Now, Truman initially cited with union workers that he angered everyone when he took over the steel mills during the Korean War. And in a rare move at the time, Teddy Roosevelt invited labor leaders to the White House during the coal strike. And as for other presidents, the union was a dirty word. Grover Cleveland, he sent the military to shut down a railroad strike. Reagan fired more than 11,000 air traffic controllers during a strike, a move that a current candidate, Tim Scott, says he admires.

Now, fast forward to 2024 and the two frontrunners in that race for their party's nominations are using the current auto worker strike to flex their union muscle.

Good evening, everyone. I'm Abby Phillip. And one day after President Biden made his visit union picket line, his predecessor and rival is now in Detroit tonight. He's looking for votes. And if you look a little bit deeper there, there is a politically sound reason perhaps for this competition between the two candidates.

Unions are popular. Two-thirds of Americans say they approve of them, three-quarter side with the UAW workers in the strike against the three big car companies, and approval of unions just in general has actually risen in the past 15 years.

But here is the interesting part about all of this. Back in 2020, Biden carried voters from union households over Trump by 16 percent. That is actually a wider margin than Hillary Clinton held over Trump in 2016 percent.

Now, here he was, that is Trump, just moments ago.


DONALD TRUMP, FORMER U.S. PRESIDENT: Instead of economic nationalism, you have ultra left wing globalism. They hate our country. And the workers of America are getting, to put it very nicely, screwed, getting screwed.


PHILLIP: Union leaders, though, are skeptical of Trump, and I'm being polite there. One UAW executive says, in part, quote, let me be blunt, Donald Trump is coming off as a pompous asshole coming to Michigan to speak at non-union employees and pretend that it has anything to do with our fight at the big three. Where were his rallies for striking workers when we were on the picket line in 2019? Where are the jobs he promised to return to the U.S. while on the campaign trail in 2015? The proof is in the pudding.

Joining me to discuss this is Oscar-winning documentary filmmaker Michael Moore. He is also a union supporter with deep family ties to the UAW. Michael, thanks for coming back on the show.


PHILLIP: You are getting screwed is the former president's message to the workers of America tonight. I imagine you may agree with him.

MOORE: Only because we had to live through four years of Trump in the White House. I actually watched his speech tonight, and I have to be honest, I am one of the few designated Trump watchers whenever he makes his speech so everybody doesn't have to listen to it. There is half a dozen of us that watch it and we report to others, mainly because it is more of a kind of a crime watchers thing.
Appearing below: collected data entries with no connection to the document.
Lemma after_plain_arm (s : state) r :
  let s1 := set_ss_input (mkCell r true) s in
  set_ss_input (new_cell (cell_value (ss_input s1))) s1 = set_ss_input (new_cell r) s.
Proof. done. Qed.

(** Inverts a match on the next witness whose other arms fail. *)
#[local] Ltac inv_select Hread w r :=
  let s1 := fresh in let Harm := fresh in let Heq := fresh in let Hs := fresh in
  apply match_input_inv in Hread as (w & r & s1 & Hread & Harm & Heq);
  destruct w; try discriminate Harm; injection Harm as <- Hs;
  rewrite <-Hs, after_plain_arm in Heq; clear s1 Hs;
  match type of Heq with ?x = _ => subst x end.

(** ** What is in the state while the block executes *)

Definition storage_root_of (account : option TrieAccount) : B256 :=
  match account with Some a => ta_storage_root a | None => EMPTY_ROOT_HASH end.

(** A trie decoded from the stream and checked against a root. *)
Definition decoded_as (r0 : R) (t : Mpt) (root : B256) : Prop :=
  ∃ buf k rest t0, yields r0 buf ∧ decode_trie buf k = Ok (t0, rest) ∧ hash t0 = (Ok root, t).

Record loading (r0 : R) (s : state) : Prop := {
  loading_input : rtc read_step r0 (cell_value (ss_input s));
  loading_trie : ss_state_trie s = None;
  loading_keys h a : ss_account_cache s !! h = Some a →
    ∃ input, offers r0 (WitnessAccount input) ∧ ain_hashed_address input = h;
  loading_storage h t : ss_storage_tries s !! h = Some t →
    ∃ account, ss_account_cache s !! h = Some account ∧ decoded_as r0 t (storage_root_of account);
}.

(** Nothing is forgotten: accounts read stay, the header and the parent's root do
    not change. *)
Record grows (s s' : state) : Prop := {
  grows_cache : ss_account_cache s ⊆ ss_account_cache s';
  grows_header : ss_header s' = ss_header s;
  grows_root : ss_parent_state_root s' = ss_parent_state_root s;
}.

#[global] Instance grows_preorder : PreOrder grows.
Proof.
  split; [by split|]. intros s1 s2 s3 [Hc Hh Hr] [Hc' Hh' Hr']. split; [by etrans|congruence..].
Qed.

Lemma loading_read r0 s r :
  loading r0 s → read_step (cell_value (ss_input s)) r →
  loading r0 (set_ss_input (new_cell r) s) ∧ grows s (set_ss_input (new_cell r) s).
Proof.
  intros [Hi Ht Hk Hs] Hr. split; [|by split]. split; [|done..]. cbn. by eapply rtc_r.
Qed.

Lemma loading_account r0 s input account :
  let h := ain_hashed_address input in
  loading r0 s → offers r0 (WitnessAccount input) → ss_account_cache s !! h = None →
  let s' := set_ss_account_cache (<[h := account]> (ss_account_cache s)) s in
  loading r0 s' ∧ grows s s'.
Proof.
  cbv zeta. set (h := ain_hashed_address input).
  intros [Hi Ht Hk Hs] Hoff Hn. split; [split; [done|done| |]|split; [|done..]].
  - cbn. intros h' a [[<- _]|[_ Ha]]%lookup_insert_Some; [by exists input|by eapply Hk].
  - intros h' t (a & Ha & Hd)%Hs. exists a. split; [|done]. cbn. rewrite lookup_insert_ne by congruence. done.
  - cbn. by apply insert_subseteq.
Qed.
You have got somebody that has entered our state, he has been indicted for different felonies with 91 counts, 91one crimes. We don't just let anybody into Michigan. So, it is like I and others watch the speech and, basically, I think that we don't have a whole lot to worry about mainly because the majority of the country doesn't him. They didn't want him in 2016, lost the popular vote. They didn't want him in '20. He lost the 2018 for the Republicans, he lost that, the midyear, the midterm.

And if everybody gets out to vote, that is usually our problem on our side, getting everybody out to vote. If everybody votes, the majority of Americans don't agree with him, don't want him. And it was such an embarrassment that they never pulled back and showed a really wide shot because there were so few people in this non-union auto parts facility in Detroit.


This whole anti-union thing, he's there at an anti-union place with that supplies auto parts to cars.

PHILLIP: What do you think about this, though, idea, Michael, that -- what do you think about the idea that the union leadership, they're understandably skeptical of Trump, but what about union members?

Here's what the Trump campaign says. They say there's a disconnect between the political leadership of some of these labor unions and the working middle class employees that they purport to represent. Do you think that, for example, UAW President Shawn Fain speaks for all rank and file members?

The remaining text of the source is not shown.